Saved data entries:
= = = = = = =

(* ===== verification/ExampleEnd.v ===== *)
(** * When the example service is reported stopped

    The state [Stopped] is what a client of the service control manager waits for.
    Of the example service Windows hears it only once the service is really over:
    none of the statuses its handler sends has this state, so that it is the end
    [run] reports. *)
From Stdlib Require Import ZArith Lia.
From stdpp Require Import base option list strings.
From S2P Require Import Prelude GoText Go WinConst Machine GoSyscall Script Winapi.
From S2P Require Import SvcEvent SvcService SvcAsm SvcSystem SvcProtocol ExampleService.

Local Open Scope Z_scope.

(** ** The handler *)

(** A status that does not say [Stopped]. *)
Definition alive (c : Status) : Prop := State c ≠ Stopped.

(** No status the handler is about to send says [Stopped], and it has no goroutines
    before its first status. *)
Definition handler_alive (m : myservice) : Prop :=
  Forall alive (pending_sends (m_pc m)) ∧ (m_pc m = MStart → m_workers m = []).

Lemma start_alive args : handler_alive (Execute_start args).
Proof. by split; [repeat constructor|]. Qed.

Ltac not_start := split; [repeat constructor; try done|by intros].

Lemma send_alive m g c m' :
  handler_alive m → my_next m (HSend g c) = Some m' →
  alive c ∧ handler_alive m' ∧ m_pc m' ≠ MStart.
Proof.
  intros [Hp Hs] Hn. destruct g as [|[|i]]; simpl in Hn; [|done|].
  - unfold main_send in Hn. destruct (m_pc m) eqn:E; try done; case_decide; simplify_eq/=;
      (split; [by inv Hp || by repeat constructor|]); (split; [|done]); not_start;
      by inv Hp.
  - destruct (m_workers m !! i) as [[]|] eqn:Hw; try done. case_decide; simplify_eq/=.
    split; [done|]. assert (m_pc m ≠ MStart) as Hne by (intros E; by rewrite (Hs E) in Hw).
    by split.
Qed.

Lemma recv_alive m cr m' :
  handler_alive m → alive (CurrentStatus cr) → my_next m (HRecv cr) = Some m' →
  m_pc m ≠ MStart ∧ handler_alive m' ∧ m_pc m' ≠ MStart.
Proof.
  intros [Hp Hs] Hc Hn. simpl in Hn. destruct (m_pc m) eqn:E; try done. simplify_eq.
  split; [done|].
  assert (Forall alive (replies cr) ∧ m_pc (on_request m cr) ≠ MStart) as [Hr Hne].
  { unfold replies, on_request. cbv zeta.
    repeat case_match; (split; [repeat constructor; done|]); done. }
  split; [|done]. split; [|done]. by rewrite (proj1 (on_request_pending m cr)).
Qed.

Lemma tau_alive m g m' :
  handler_alive m → my_next m (HTau g) = Some m' →
  handler_alive m' ∧ (m_pc m = MStart ↔ m_pc m' = MStart).
Proof.
  intros [Hp Hs] Hn. destruct g as [|[|i]]; simpl in Hn.
  - destruct (m_pc m) eqn:E; simplify_eq/=.
    + rewrite E. split; [|done]. by split; rewrite E.
    + split; [|done]. by split.
  - destruct (m_pc m); try done. destruct (m_shutdown m); simplify_eq/=. split; [|done].
    not_start.
  - destruct (m_workers m !! i) as [[]|] eqn:Hw; try done.
    + simplify_eq/=. split; [|done]. split; [done|]. intros E. by rewrite (Hs E) in Hw.
    + destruct (worker_wakes m i) as [m1|] eqn:Hk; simplify_eq.
      pose proof (worker_wakes_pc _ _ _ Hk) as E. rewrite E. split; [|done]. split; [by rewrite E|].
      rewrite E. intros E'. by rewrite (Hs E') in Hw.
Qed.

Lemma return_alive m ssec ec m' :
  my_next m (HReturn ssec ec) = Some m' → handler_alive m → m_pc m ≠ MStart ∧ handler_alive m' ∧ m_pc m' ≠ MStart.
Proof.
  simpl. destruct (m_pc m); try done. case_decide; intros ? Hp; simplify_eq/=.
  split; [done|]. split; [|done]. by not_start.
Qed.

Lemma my_next_same m p m' : my_next m (HPanic p) = Some m' → m' = m.
Proof. simpl. destruct (existsb _ _); congruence. Qed.

(** ** The service *)
Section End.
Context `{Win : Windows}.
Context (servicectlhandler : Z) (table : list SERVICE_TABLE_ENTRY).
Local Abbreviation stp := (step (Hand := MyHandler) servicectlhandler table).
Implicit Types s : sys (Hand := MyHandler).

(** The end has been reported. *)
Definition ended s : Prop := pc s = RunSet ∨ pc s = RunDone.

(** Windows has been told that the service has stopped. *)
Definition told_stopped s : Prop :=
  Exists (λ t, ss_CurrentState t = Stopped) (reports (st_trace (os s))).

(** What the statuses on their way from the handler to Windows say. *)
Definition passing (p : run_pc) (m : myservice) : Prop :=
  match p with
  | RunSelect l => m_pc m = MStart ∨ alive (l_status l)
  | RunUpdate l c => alive c ∧ m_pc m ≠ MStart
  | _ => True
  end.
Definition talk s : Prop := ∀ m, hproc s = Some m → handler_alive m ∧ passing (pc s) m.

Ltac step_inv :=
  match goal with H : step _ _ _ _ _ |- _ => inv H end;
  repeat match goal with E : pc _ = _ |- _ => progress rewrite E in * end;
  repeat match goal with E : hproc _ = _ |- _ => progress rewrite E in * end.

Lemma passing_inch l e r m : passing (RunSelect l) m → case_inch l e = Some r → passing (pc_of r) m.
Proof. unfold case_inch. intros Hp. destruct (l_in l); [|done]. intros [= <-]. by destruct (errno e =? 0). Qed.

Lemma passing_changes l c r m : passing (RunUpdate l c) m → passing (pc_of (case_changes l c r)) m.
Proof. intros [Hc _]. destruct r; simpl; auto. Qed.

(** A step of the handler that neither starts nor ends before its first status. *)
Lemma passing_tau p m m' :
  passing p m → (m_pc m = MStart ↔ m_pc m' = MStart) → passing p m'.
Proof. unfold passing. destruct p; tauto. Qed.

Lemma talk_step s l s' : wf s → talk s → stp s l s' → talk s'.
Proof.
  intros Hw Ht Hs. unfold talk, wf in *.
  step_inv; cbn [pc hproc set_os set_sv set_pc set_hproc set_hret set_cbs set_smain set_ran set_crash] in *;
    try done; intros m Hm; simplify_eq;
    try match type of Ht with ∀ m, Some ?hs = Some m → _ => destruct (Ht hs eq_refl) as [Ha Hp] end.
  - by split; [apply start_alive|left].
  - by destruct Hw; simplify_eq.
  - destruct (Ht m Hm) as [Ha Hp]. split; [done|]. by eapply passing_inch.
  - match goal with E : hnext _ (HRecv _) = _ |- _ => rename E into Hn end.
    match goal with E : case_outch _ = Some _ |- _ =>
      unfold case_outch in E; destruct (l_out l0); [|done]; injection E as <- <- end.
    assert (m_pc hs ≠ MStart) as Hne by (intros E; simpl in Hn; by rewrite E in Hn).
    destruct Hp as [|Hp]; [done|]. destruct (recv_alive _ {| Cmd := l_cmd l0; CurrentStatus := l_status l0 |} _ Ha Hp Hn) as (_ & ? & ?). split; [done|by right].
  - match goal with E : hnext _ _ = _ |- _ => destruct (send_alive _ _ _ _ Ha E) as (? & ? & ?) end.
    done.
  - destruct (Ht m Hm) as [Ha Hp]. split; [done|]. by apply passing_changes.
  - by destruct (Ht m Hm).
  - match goal with E : hnext _ _ = _ |- _ => destruct (return_alive _ _ _ _ E Ha) as (? & ? & ?) end.
    split; [done|]. eapply passing_tau; [exact Hp|tauto].
  - match goal with E : hnext _ _ = _ |- _ => destruct (tau_alive _ _ _ Ha E) as (? & ?) end.
    split; [done|]. by eapply passing_tau.
  - match goal with E : hnext _ (HPanic _) = _ |- _ => apply my_next_same in E as -> end. done.
Qed.

(** The end is never taken back. *)
Lemma ended_step s l s' : ended s → stp s l s' → ended s'.
Proof.
  unfold ended. intros [E|E] Hs; inv Hs; rewrite ?E in *; simplify_eq/=; auto.
Qed.

Lemma ended_exec s ls s' : ended s → exec stp s ls s' → ended s'.
Proof. intros He. apply (exec_invariant stp (λ _ s', ended s')); [done|]. intros. by eapply ended_step. Qed.

Definition truly_stopped s : Prop := wf s ∧ talk s ∧ (told_stopped s → ended s).

Lemma told1_stopped s l s' :
  talk s → wf s → stp s l s' → Exists (λ t, ss_CurrentState t = Stopped) (told1 l) → ended s'.
Proof.
  intros Ht Hw Hs. unfold ended, wf, talk in *. destruct l; cbn [told1]; intros He; try by inv He.
  - inv Hs. match goal with E : pc s = _ |- _ => rewrite E in * end. destruct Hw as [_ [m Hm]].
    destruct (Ht m Hm) as [_ [Hc _]]. inv He as [? ? He'|? ? He']; [|by inv He'].
    exfalso. apply Hc. revert He'. unfold service_status. by destruct (if ec_errno _ =? 0 then _ else _).
  - inv Hs. by left.
Qed.

Lemma truly_stopped_step s l s' : truly_stopped s → stp s l s' → truly_stopped s'.
Proof.
  intros (Hw & Ht & He) Hs. split; [by eapply step_wf|]. split; [by eapply talk_step|].
  unfold told_stopped in *. destruct (step_tells _ _ _ _ _ Hw Hs) as (k & -> & Hk).
  rewrite Exists_app. intros [Hold|Hnew]; [by eapply ended_step; [apply He|]|].
  destruct Hk as [-> | ->]; [by inv Hnew|by eapply told1_stopped].
Qed.

(** Windows hears from the service that it has stopped only when [run] has left its
    loop and has reported the end. *)
Lemma stopped_is_over o x t ls s :
  reports (st_trace o) = [] → exec stp (sys_init o x t) ls s → truly_stopped s.
Proof.
  intros Ho. apply (exec_invariant stp (λ _ s, truly_stopped s)).
  - split; [done|]. split; [done|]. unfold told_stopped. simpl. rewrite Ho. intros He. inv He.
  - intros _ s1 l s2. apply truly_stopped_step.
Qed.

End End.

= = = = = = =

#### PROBLEM STATEMENT:
Your answer should consist of the lines from the line with "handler_alive m → my_next m (HTau" to the line with "repeat match goal with E : hproc" above, repeated exactly, both ends included.

#### EXERCISE RESULT:
  handler_alive m → my_next m (HTau g) = Some m' →
  handler_alive m' ∧ (m_pc m = MStart ↔ m_pc m' = MStart).
Proof.
  intros [Hp Hs] Hn. destruct g as [|[|i]]; simpl in Hn.
  - destruct (m_pc m) eqn:E; simplify_eq/=.
    + rewrite E. split; [|done]. by split; rewrite E.
    + split; [|done]. by split.
  - destruct (m_pc m); try done. destruct (m_shutdown m); simplify_eq/=. split; [|done].
    not_start.
  - destruct (m_workers m !! i) as [[]|] eqn:Hw; try done.
    + simplify_eq/=. split; [|done]. split; [done|]. intros E. by rewrite (Hs E) in Hw.
    + destruct (worker_wakes m i) as [m1|] eqn:Hk; simplify_eq.
      pose proof (worker_wakes_pc _ _ _ Hk) as E. rewrite E. split; [|done]. split; [by rewrite E|].
      rewrite E. intros E'. by rewrite (Hs E') in Hw.
Qed.

Lemma return_alive m ssec ec m' :
  my_next m (HReturn ssec ec) = Some m' → handler_alive m → m_pc m ≠ MStart ∧ handler_alive m' ∧ m_pc m' ≠ MStart.
Proof.
  simpl. destruct (m_pc m); try done. case_decide; intros ? Hp; simplify_eq/=.
  split; [done|]. split; [|done]. by not_start.
Qed.

Lemma my_next_same m p m' : my_next m (HPanic p) = Some m' → m' = m.
Proof. simpl. destruct (existsb _ _); congruence. Qed.

(** ** The service *)
Section End.
Context `{Win : Windows}.
Context (servicectlhandler : Z) (table : list SERVICE_TABLE_ENTRY).
Local Abbreviation stp := (step (Hand := MyHandler) servicectlhandler table).
Implicit Types s : sys (Hand := MyHandler).

(** The end has been reported. *)
Definition ended s : Prop := pc s = RunSet ∨ pc s = RunDone.

(** Windows has been told that the service has stopped. *)
Definition told_stopped s : Prop :=
  Exists (λ t, ss_CurrentState t = Stopped) (reports (st_trace (os s))).

(** What the statuses on their way from the handler to Windows say. *)
Definition passing (p : run_pc) (m : myservice) : Prop :=
  match p with
  | RunSelect l => m_pc m = MStart ∨ alive (l_status l)
  | RunUpdate l c => alive c ∧ m_pc m ≠ MStart
  | _ => True
  end.
Definition talk s : Prop := ∀ m, hproc s = Some m → handler_alive m ∧ passing (pc s) m.

Ltac step_inv :=
  match goal with H : step _ _ _ _ _ |- _ => inv H end;
  repeat match goal with E : pc _ = _ |- _ => progress rewrite E in * end;
  repeat match goal with E : hproc _ = _ |- _ => progress rewrite E in * end.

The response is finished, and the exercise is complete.